Zathura is one of the better children's movies, not surprising as it was directed by Jon Favreau who really has a great sense of how to bring heart into his films. His Elf is a perfect example of how to turn what could have been another "let's show mean people at Christmas movie" into a classic.
Stewart was also passable in The Messengers, a pat yet entertaining piece of horror haunting fare.
I hope she is able to hold herself together for some time to come and doesn't get too caught up in celebrity culture.
Pix!
http://www.dailymail.co.uk/tvshowbiz/article-1193641/I-love-rock-n-roll-Twilight-star-learns-tips-Joan-Jett-playing-new-movie.html
I agree that Michael Chabon, a writing product of SoCal education, is himself unsmug. He and I share many loves, and his essay on Superman for the NEW YORKER was refreshing.
But he is the "geek sophisticate" of choice of the literary establishment. Literati "love" Chabon because he "elevates" the material. He would make no such claim himself, but these other make it for him.
A literati might say, "It's okay to like John Carter of Mars because Chabon is writing the screenplay."
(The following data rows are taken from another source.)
(** The store shows the abstract one. *)
Definition shows (s : St) (a : abstract) : Prop := store_ok s /\ forall p, show_part p s a.

Lemma show_part_agree q s s' a : agree q s s' -> show_part q s a -> show_part q s' a.
Proof.
  destruct q; simpl; intros Ha Hs; intros; rewrite Ha by done; by apply Hs.
Qed.

Lemma shows_unchanged s s' a : unchanged s s' -> shows s a -> shows s' a.
Proof.
  intros [Hok Ha] [Hs Hp]. split; [by apply Hok|]. intros q. by eapply show_part_agree.
Qed.

(** A write to one part, on both sides. *)
Lemma shows_frame p s s' a a' :
  frame p s s' -> shows s a ->
  (forall q, q <> p -> show_part q s' a -> show_part q s' a') ->
  show_part p s' a' -> shows s' a'.
Proof.
  intros [Hok Hf] [Hs Hp] Hq Hp'. split; [by apply Hok|]. intros q.
  destruct (decide (q = p)) as [->|Hne]; [done|]. apply Hq; [done|].
  eapply show_part_agree; [by apply Hf|done].
Qed.

(** What a call has to show for itself. *)
Definition simulates (a : abstract) (r : St * outcome error event) : Prop :=
  match r with
  | (s', Ok e) => allowed a e /\ shows s' (after e a)
  | (s', Err _) => shows s' a
  | (_, Panic _) => False
  end.

Ltac other_parts :=
  let q := fresh "q" in let Hq := fresh "Hq" in let Hx := fresh "Hx" in
  intros q Hq Hx; destruct q; first [exact Hx|by destruct Hq].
In a way this implies that it isn't okay to like it if he isn't. This doesn't detract from my expectation of enjoyment, Chabon's Leiber pastiche GENTLEMEN OF THE ROAD was fun, but the fact that so few knew that it was a pastiche bothered me. Add that to the complaints I made here regarding Chabon deserving to be banned from SF/F awards until he takes the literati to task, and you get a sense of how conflicted I am about his involvement in a John Carter property.
Does it really count, though, if it's the Mail and not the Guardian?
I am told that Dakota Fanning will play Cherie Currie.
Ramesh will be delighted.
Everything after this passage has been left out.